修改后,再次重启kafka服务,重新在某台服务器上启动消息生产者服务,例如在10.90.2.102上:
[root@localhost bin]# ./kafka-console-producer.sh --broker-list 10.90.7.2:9092,10.90.2.101:9092,10.90.2.102:9092 --topic first >hello >good >
然后在另外一台服务器上,启动消息消费者,例如在10.90.7.2上:
[root@localhost bin]# ./kafka-console-consumer.sh --bootstrap-server 10.90.7.2:9092,10.90.2.101:9092,10.90.2.102:9092 --topic hello good
到此为止,kafka生产者消费者,在控制台下消息收发正常,说明kafka的环境配置成功。
3.3 查看不同的topic下的broker信息
[root@localhost bin]# ./kafka-topics.sh --describe --zookeeper 10.90.7.2:2181,10.90.2.101:2181,10.90.2.102:2181 --topic first Topic:first PartitionCount:1 ReplicationFactor:3 Configs: Topic: first Partition: 0 Leader: 1 Replicas: 1,2,3 Isr: 1,2,3 [root@localhost bin]# ./kafka-topics.sh --describe --zookeeper 10.90.7.2:2181,10.90.2.101:2181,10.90.2.102:2181 --topic second Topic:second PartitionCount:2 ReplicationFactor:3 Configs: Topic: second Partition: 0 Leader: 3 Replicas: 3,1,2 Isr: 3,2,1 Topic: second Partition: 1 Leader: 1 Replicas: 1,2,3 Isr: 1,2,3
这是输出解释。
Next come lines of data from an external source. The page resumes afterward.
(* ===== verification/Java.v ===== *)
(** * Java arithmetic and collections

    The sealer of [cluster/sealer-service] is Java. A [long] is a [Z] from [-2^63]
    to [2^63 - 1]; its sums and shifts wrap. A [LinkedHashMap] is the list of its
    entries in iteration order: [lhm_put] keeps the place of a key (insertion
    order), [lru_get] and [lru_put] move it to the end (access order). A
    [ByteBuffer] is a list of bytes with the big-endian encodings of [Bytes]. *)
From S2P Require Import Prelude Bytes.

Definition long_min : Z := - 2 ^ 63.
Definition long_max : Z := 2 ^ 63 - 1.
Definition is_long (z : Z) : Prop := (long_min ≤ z ≤ long_max)%Z.

(** The [long] with the low 64 bits of [z]. *)
Definition to_long (z : Z) : Z := ((z + 2 ^ 63) mod 2 ^ 64 - 2 ^ 63)%Z.
Definition long_add (a b : Z) : Z := to_long (a + b).
Definition long_sub (a b : Z) : Z := to_long (a - b).
(** [a << n] reads the low six bits of the count. *)
Definition long_shl (a n : Z) : Z := to_long (Z.shiftl a (n mod 64)).

(** [Long.compareUnsigned]. *)
Definition unsigned (z : Z) : Z := z mod 2 ^ 64.
Definition ult (a b : Z) : bool := (unsigned a <? unsigned b)%Z.
Definition ule (a b : Z) : bool := (unsigned a <=? unsigned b)%Z.

Lemma to_long_is_long z : is_long (to_long z).
Proof. unfold is_long, to_long, long_min, long_max. pose proof (Z.mod_pos_bound (z + 2 ^ 63) (2 ^ 64) ltac:(lia)). lia. Qed.

Lemma to_long_small z : is_long z → to_long z = z.
Proof. unfold is_long, to_long, long_min, long_max. intros Hz. rewrite Z.mod_small by lia. lia. Qed.

Lemma to_long_add_l x y : to_long (to_long x + y) = to_long (x + y).
Proof.
  unfold to_long. f_equal. replace (_ - 2 ^ 63 + y + 2 ^ 63)%Z with ((x + 2 ^ 63) mod 2 ^ 64 + y)%Z by lia.
  rewrite Zplus_mod_idemp_l. f_equal. lia.
Qed.

Lemma unsigned_nonneg z : (0 ≤ z ≤ long_max)%Z → unsigned z = z.
Proof. unfold unsigned, long_max. intros Hz. apply Z.mod_small. lia. Qed.

Lemma unsigned_to_long z : unsigned (to_long z) = unsigned z.
Proof.
  unfold unsigned, to_long. rewrite Zminus_mod_idemp_l. f_equal. lia.
Qed.

Lemma unsigned_bound z : (0 ≤ unsigned z < 2 ^ 64)%Z.
Proof. apply Z.mod_pos_bound. lia. Qed.

(** A difference that does not go below zero. *)
Lemma unsigned_sub a b : (unsigned b ≤ unsigned a)%Z → unsigned (long_sub a b) = (unsigned a - unsigned b)%Z.
Proof.
  intros Hle. unfold long_sub. rewrite unsigned_to_long. unfold unsigned in *. rewrite Zminus_mod.
  pose proof (unsigned_bound a). pose proof (unsigned_bound b). unfold unsigned in *. apply Z.mod_small. lia.
Qed.

(** A long with a small unsigned value is not negative. *)
Lemma unsigned_small z : is_long z → (unsigned z ≤ long_max)%Z → z = unsigned z.
Proof.
  unfold is_long, unsigned, long_min, long_max. intros Hz Hu. destruct (decide (0 ≤ z)%Z).
  - symmetry. apply Z.mod_small. lia.
  - rewrite <-(Z.mod_add z 1), Z.mod_small in Hu by lia. lia.
Qed.

(** The unchecked exceptions. *)
Inductive Exn : Type := IllegalArgument | IllegalState | BufferUnderflow.

(** ** [LinkedHashMap] *)
Section linked_hash_map.
Context {K V : Type} `{EqDecision K}.
Implicit Types (m : list (K * V)) (k : K) (v : V).

Fixpoint lhm_get (k : K) (m : list (K * V)) : option V :=
  match m with
  | [] => None
  | (k', v) :: m' => if decide (k' = k) then Some v else lhm_get k m'
  end.

Definition lhm_contains k m : bool := bool_decide (is_Some (lhm_get k m)).

Fixpoint lhm_put (k : K) (v : V) (m : list (K * V)) : list (K * V) :=
  match m with
  | [] => [(k, v)]
  | (k', v') :: m' => if decide (k' = k) then (k, v) :: m' else (k', v') :: lhm_put k v m'
  end.

Definition lhm_remove k m : list (K * V) := filter (λ e, e.1 ≠ k) m.

(** Access order: a read moves the entry to the end. *)
Definition lru_get k m : list (K * V) * option V :=
  match lhm_get k m with
  | Some v => (lhm_remove k m ++ [(k, v)], Some v)
  | None => (m, None)
  end.

(** ... and so does a write; an insertion that passes [cap] drops the eldest. *)
Definition lru_put (cap : Z) k v m : list (K * V) :=
  match lhm_get k m with
  | Some _ => lhm_remove k m ++ [(k, v)]
  | None => let m' := m ++ [(k, v)] in if (cap <? Z.of_nat (length m'))%Z then tail m' else m'
  end.

(** [computeIfPresent] of an access-ordered map. *)
Definition lru_compute k (f : V → V) m : list (K * V) :=
  match lhm_get k m with
  | Some v => lhm_remove k m ++ [(k, f v)]
  | None => m
  end.

Lemma lhm_get_elem k v m : lhm_get k m = Some v → (k, v) ∈ m.
Proof. induction m as [|[k' v'] m IH]; cbn; [done|]. case_decide as Hk; [intros [= ->]; subst; left|right; auto]. Qed.

Lemma lhm_get_None k m : lhm_get k m = None ↔ k ∉ m.*1.
Proof. induction m as [|[k' v'] m IH]; cbn; [set_solver|]. case_decide; set_solver. Qed.

Lemma lhm_get_Some k v m : NoDup m.*1 → lhm_get k m = Some v ↔ (k, v) ∈ m.
Proof.
  intros Hnd. split; [apply lhm_get_elem|]. induction m as [|[k' v'] m IH]; cbn; [set_solver|].
  apply NoDup_cons in Hnd as [Hk Hnd]. intros [[= -> ->]|Hin]%elem_of_cons; [by rewrite decide_True|].
  rewrite decide_False; [auto|]. intros ->. apply Hk, list_elem_of_fmap. by exists (k, v).
Qed.

Lemma lhm_contains_true k m : lhm_contains k m = true ↔ k ∈ m.*1.
Proof.
  unfold lhm_contains. rewrite bool_decide_eq_true, <-not_eq_None_Some, lhm_get_None. split; [|tauto].
  intros Hn. destruct (decide (k ∈ m.*1)); [done|]. by destruct Hn.
Qed.

Lemma lhm_get_remove k k' m : lhm_get k (lhm_remove k' m) = if decide (k = k') then None else lhm_get k m.
Proof.
  unfold lhm_remove. induction m as [|[k1 v1] m IH]; [by case_decide|]. rewrite filter_cons. cbn [fst].
  case_decide as H1; cbn [lhm_get]; repeat case_decide; subst; rewrite ?IH; try done.
  all: cbn; repeat case_decide; done.
Qed.

Lemma lhm_get_app k m1 m2 : lhm_get k (m1 ++ m2) = match lhm_get k m1 with Some v => Some v | None => lhm_get k m2 end.
Proof. induction m1 as [|[k1 v1] m1 IH]; cbn; [done|]. by case_decide. Qed.

Lemma lhm_get_put k k' v m : lhm_get k (lhm_put k' v m) = if decide (k = k') then Some v else lhm_get k m.
Proof.
  induction m as [|[k1 v1] m IH]; cbn; [by repeat case_decide; subst|].
  destruct (decide (k1 = k')) as [->|H1]; cbn.
  - destruct (decide (k' = k)) as [->|]; [by rewrite decide_True|]. by rewrite decide_False by congruence.
  - destruct (decide (k1 = k)) as [->|]; [by rewrite decide_False|exact IH].
Qed.

Lemma lhm_put_fresh k v m : lhm_get k m = None → lhm_put k v m = m ++ [(k, v)].
Proof. induction m as [|[k1 v1] m IH]; cbn; [done|]. case_decide; [done|]. intros Hn. by rewrite IH. Qed.

Lemma lhm_remove_keys k m : (lhm_remove k m).*1 = filter (λ x, x ≠ k) m.*1.
Proof.
  unfold lhm_remove. induction m as [|[k1 v1] m IH]; [done|]. rewrite filter_cons, fmap_cons, filter_cons. cbn [fst].
  by case_decide; rewrite ?fmap_cons, IH.
Qed.

Lemma lhm_remove_NoDup k m : NoDup m.*1 → NoDup (lhm_remove k m).*1.
Proof. rewrite lhm_remove_keys. apply NoDup_filter. Qed.

Lemma lhm_remove_elem k e m : e ∈ lhm_remove k m ↔ e.1 ≠ k ∧ e ∈ m.
Proof. unfold lhm_remove. by rewrite list_elem_of_filter. Qed.

Lemma lhm_remove_absent k m : k ∉ m.*1 → lhm_remove k m = m.
Proof.
  induction m as [|[k1 v1] m IH]; [done|]. rewrite fmap_cons. intros Hk. unfold lhm_remove. rewrite filter_cons, decide_True by set_solver.
  f_equal. apply IH. set_solver.
Qed.

(** ** Access order *)
Lemma lhm_remove_length k v m : NoDup m.*1 → lhm_get k m = Some v → (length (lhm_remove k m) + 1 = length m)%nat.
Proof.
  induction m as [|[k1 v1] m IH]; [done|]. rewrite fmap_cons, NoDup_cons. intros [Hk Hnd]. cbn [lhm_get]. unfold lhm_remove. rewrite filter_cons. cbn [fst] in *.
  destruct (decide (k1 = k)) as [->|Hne].
  - intros _. rewrite decide_False by naive_solver. fold (lhm_remove k m). rewrite lhm_remove_absent by done. cbn. lia.
  - intros Hg. rewrite decide_True by done. cbn. pose proof (IH Hnd Hg) as Hl. unfold lhm_remove in Hl. lia.
Qed.

Lemma moved_NoDup k v m : NoDup m.*1 → NoDup (lhm_remove k m ++ [(k, v)]).*1.
Proof.
  intros Hnd. rewrite fmap_app. apply NoDup_app. split; [by apply lhm_remove_NoDup|]. split; [|repeat constructor; set_solver].
  intros x Hx Hx'. cbn in Hx'. apply list_elem_of_singleton in Hx' as ->. rewrite lhm_remove_keys in Hx.
  by apply list_elem_of_filter in Hx as [? _].
Qed.

Lemma moved_get k v m k' : lhm_get k' (lhm_remove k m ++ [(k, v)]) = if decide (k' = k) then Some v else lhm_get k' m.
Proof.
  rewrite lhm_get_app, lhm_get_remove. cbn. destruct (decide (k' = k)) as [->|]; [by rewrite decide_True|].
  destruct (lhm_get k' m); [done|]. by rewrite decide_False.
Qed.

Lemma lru_get_map k m k' : lhm_get k' (lru_get k m).1 = lhm_get k' m.
Proof. unfold lru_get. destruct (lhm_get k m) eqn:E; cbn; [|done]. rewrite moved_get. case_decide; congruence. Qed.

Lemma lru_get_value k m : (lru_get k m).2 = lhm_get k m.
Proof. unfold lru_get. by destruct (lhm_get k m). Qed.

(** The keys of the map are distinct, and at most [cap]. *)
Definition lru_ok (cap : Z) m : Prop := NoDup m.*1 ∧ (Z.of_nat (length m) ≤ cap)%Z.

Lemma lru_get_ok cap k m : lru_ok cap m → lru_ok cap (lru_get k m).1.
Proof.
  unfold lru_get. intros [Hnd Hl]. destruct (lhm_get k m) as [v|] eqn:E; cbn; [|done]. split; [by apply moved_NoDup|].
  rewrite length_app. pose proof (lhm_remove_length k v m Hnd E). cbn. lia.
Qed.

Lemma lru_compute_ok cap k f m : lru_ok cap m → lru_ok cap (lru_compute k f m).
Proof.
  unfold lru_compute. intros [Hnd Hl]. destruct (lhm_get k m) as [v|] eqn:E; cbn; [|done]. split; [by apply moved_NoDup|].
  rewrite length_app. pose proof (lhm_remove_length k v m Hnd E). cbn. lia.
Qed.

Lemma lru_put_ok cap k v m : (0 < cap)%Z → lru_ok cap m → lru_ok cap (lru_put cap k v m).
Proof.
  unfold lru_put. intros Hc [Hnd Hl]. destruct (lhm_get k m) as [v'|] eqn:E.
  - split; [by apply moved_NoDup|]. rewrite length_app. pose proof (lhm_remove_length k v' m Hnd E). cbn. lia.
  - assert (NoDup (m ++ [(k, v)]).*1) as Hnd'.
    { rewrite fmap_app. apply NoDup_app. split; [done|]. split; [|repeat constructor; set_solver].
      apply lhm_get_None in E. intros x Hx Hx'. cbn in Hx'. apply list_elem_of_singleton in Hx' as ->. done. }
    destruct (Z.ltb_spec cap (Z.of_nat (length (m ++ [(k, v)])))) as [Hlt|Hge]; [|split; [done|lia]].
    rewrite length_app in Hlt. cbn in Hlt. destruct m as [|e m]; cbn in *; [lia|]. split; [by inv Hnd'|].
    rewrite length_app. cbn. lia.
Qed.

(** Without a drop, a write is a write. *)
Lemma lru_put_map cap k v m k' : (Z.of_nat (length m) < cap)%Z ∨ is_Some (lhm_get k m) →
  lhm_get k' (lru_put cap k v m) = if decide (k' = k) then Some v else lhm_get k' m.
Proof.
  intros Hroom. unfold lru_put. destruct (lhm_get k m) as [v'|] eqn:E; [apply moved_get|].
  destruct Hroom as [Hroom|[? ?]]; [|done]. rewrite (proj2 (Z.ltb_ge _ _)) by (rewrite length_app; cbn; lia).
  rewrite lhm_get_app. cbn. destruct (decide (k' = k)) as [->|]; [by rewrite E, decide_True|].
  destruct (lhm_get k' m); [done|]. by rewrite decide_False.
Qed.
End linked_hash_map.

(** ** [ByteBuffer] *)
Definition put_byte (z : Z) : list N := [Z.to_N (z mod 2 ^ 8)].
Definition put_int (z : Z) : list N := to_be_bytes 4 (Z.to_N (z mod 2 ^ 32)).
Definition put_long (z : Z) : list N := to_be_bytes 8 (Z.to_N (unsigned z)).

(** [get(byte[n])]. *)
Definition get_bytes (n : nat) : Reader Exn (list N) := λ buf,
  if (n <=? length buf)%nat then Ok (take n buf, drop n buf) else Err BufferUnderflow.

Definition signed (w : Z) (z : Z) : Z := (if z <? 2 ^ (w - 1) then z else z - 2 ^ w)%Z.
Definition get_byte : Reader Exn Z := bs ← get_bytes 1; mret (signed 8 (Z.of_N (from_be_bytes bs))).
Definition get_int : Reader Exn Z := bs ← get_bytes 4; mret (signed 32 (Z.of_N (from_be_bytes bs))).
Definition get_long : Reader Exn Z := bs ← get_bytes 8; mret (signed 64 (Z.of_N (from_be_bytes bs))).
(** A fixed-length byte array as the number it spells. *)
Definition get_word (n : nat) : Reader Exn N := bs ← get_bytes n; mret (from_be_bytes bs).

(** [buf.remaining()]. *)
Definition remaining : Reader Exn Z := λ buf, Ok (Z.of_nat (length buf), buf).

Definition is_byte (z : Z) : Prop := (- 2 ^ 7 ≤ z < 2 ^ 7)%Z.
Definition is_int (z : Z) : Prop := (- 2 ^ 31 ≤ z < 2 ^ 31)%Z.

Lemma reads_get_bytes bs : reads (get_bytes (length bs)) bs bs.
Proof.
  intros rest. unfold get_bytes. rewrite length_app. replace (_ <=? _)%nat with true by (symmetry; apply Nat.leb_le; lia).
  by rewrite take_app_length, drop_app_length.
Qed.

Lemma reads_spelled (n : nat) (v : N) {A} (f : list N → A) :
  (v < 256 ^ N.of_nat n)%N → reads (bs ← get_bytes n; mret (f bs)) (to_be_bytes n v) (f (to_be_bytes n v)).
Proof.
  intros Hv. eapply reads_bind_ret; [|reflexivity]. pose proof (reads_get_bytes (to_be_bytes n v)) as Hr.
  by rewrite length_to_be_bytes in Hr.
Qed.

Lemma signed_mod (w z : Z) : (0 < w)%Z → (- 2 ^ (w - 1) ≤ z < 2 ^ (w - 1))%Z → signed w (z mod 2 ^ w) = z.
Proof.
  intros Hw Hz. assert (2 ^ w = 2 * 2 ^ (w - 1))%Z as Hp.
  { rewrite <-Z.pow_succ_r by lia. f_equal. lia. }
  unfold signed. destruct (Z.ltb_spec z 0).
  - rewrite <-(Z.mod_add z 1) by lia. rewrite Z.mod_small by lia. destruct (Z.ltb_spec (z + 1 * 2 ^ w) (2 ^ (w - 1))); lia.
  - rewrite Z.mod_small by lia. destruct (Z.ltb_spec z (2 ^ (w - 1))); lia.
Qed.

Lemma reads_signed (n : nat) (w z : Z) :
  w = (8 * Z.of_nat n)%Z → (0 < n)%nat → (- 2 ^ (w - 1) ≤ z < 2 ^ (w - 1))%Z →
  reads (bs ← get_bytes n; mret (signed w (Z.of_N (from_be_bytes bs)))) (to_be_bytes n (Z.to_N (z mod 2 ^ w))) z.
Proof.
  intros Hw Hn Hz. assert (0 ≤ z mod 2 ^ w < 2 ^ w)%Z as Hm by (apply Z.mod_pos_bound; lia).
  assert (Z.to_N (z mod 2 ^ w) < 256 ^ N.of_nat n)%N as Hb.
  { apply N2Z.inj_lt. rewrite Z2N.id by lia. rewrite N2Z.inj_pow, nat_N_Z.
    replace (Z.of_N 256) with (2 ^ 8)%Z by done. rewrite <-Z.pow_mul_r by lia. rewrite <-Hw. lia. }
  pose proof (reads_spelled n _ (λ bs, signed w (Z.of_N (from_be_bytes bs))) Hb) as Hr.
  cbn beta in Hr. rewrite from_to_be, Z2N.id, signed_mod in Hr by lia. exact Hr.
Qed.

Lemma reads_byte z : is_byte z → reads get_byte (put_byte z) z.
Proof.
  intros Hz. pose proof (reads_signed 1 8 z eq_refl ltac:(lia) Hz) as Hr. unfold to_be_bytes in Hr. cbn [to_le_bytes rev app] in Hr.
  rewrite N.mod_small in Hr; [exact Hr|]. apply N2Z.inj_lt. pose proof (Z.mod_pos_bound z (2 ^ 8) ltac:(lia)).
  rewrite Z2N.id by lia. lia.
Qed.

Lemma reads_int z : is_int z → reads get_int (put_int z) z.
Proof. intros Hz. apply (reads_signed 4 32); [done|lia|exact Hz]. Qed.

Lemma reads_long z : is_long z → reads get_long (put_long z) z.
Proof. intros Hz. apply (reads_signed 8 64); [done|lia|]. unfold is_long, long_min, long_max in Hz. lia. Qed.

Lemma reads_word n (v : N) : (v < 256 ^ N.of_nat n)%N → reads (get_word n) (to_be_bytes n v) v.
Proof. intros Hv. pose proof (reads_spelled n v from_be_bytes Hv) as Hr. by rewrite from_to_be in Hr. Qed.

#[export] Hint Resolve reads_byte reads_int reads_long reads_word : codec.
第一行给出了各个分区的概况,分区有几个就有几行分区详细信息介绍。(我创建了两个topic,一个是first,只有一个分区;一个是second,两个分区)
Leader 是负责当前分区的所有读写请求。每个节点都将领导一个随机选择的分区。
Replicas 是节点列表,复制分区日志,不管他们是不是Leader或者不管它们是否还活着。
Isr 是in-sync的集合。这是Replicas列表当前还活着的子集。
总体来说,Kafka的环境构建,还是比较容易的,配置信息,相对来说,也比较容易理解。到此,环境的bring up工作完美收工。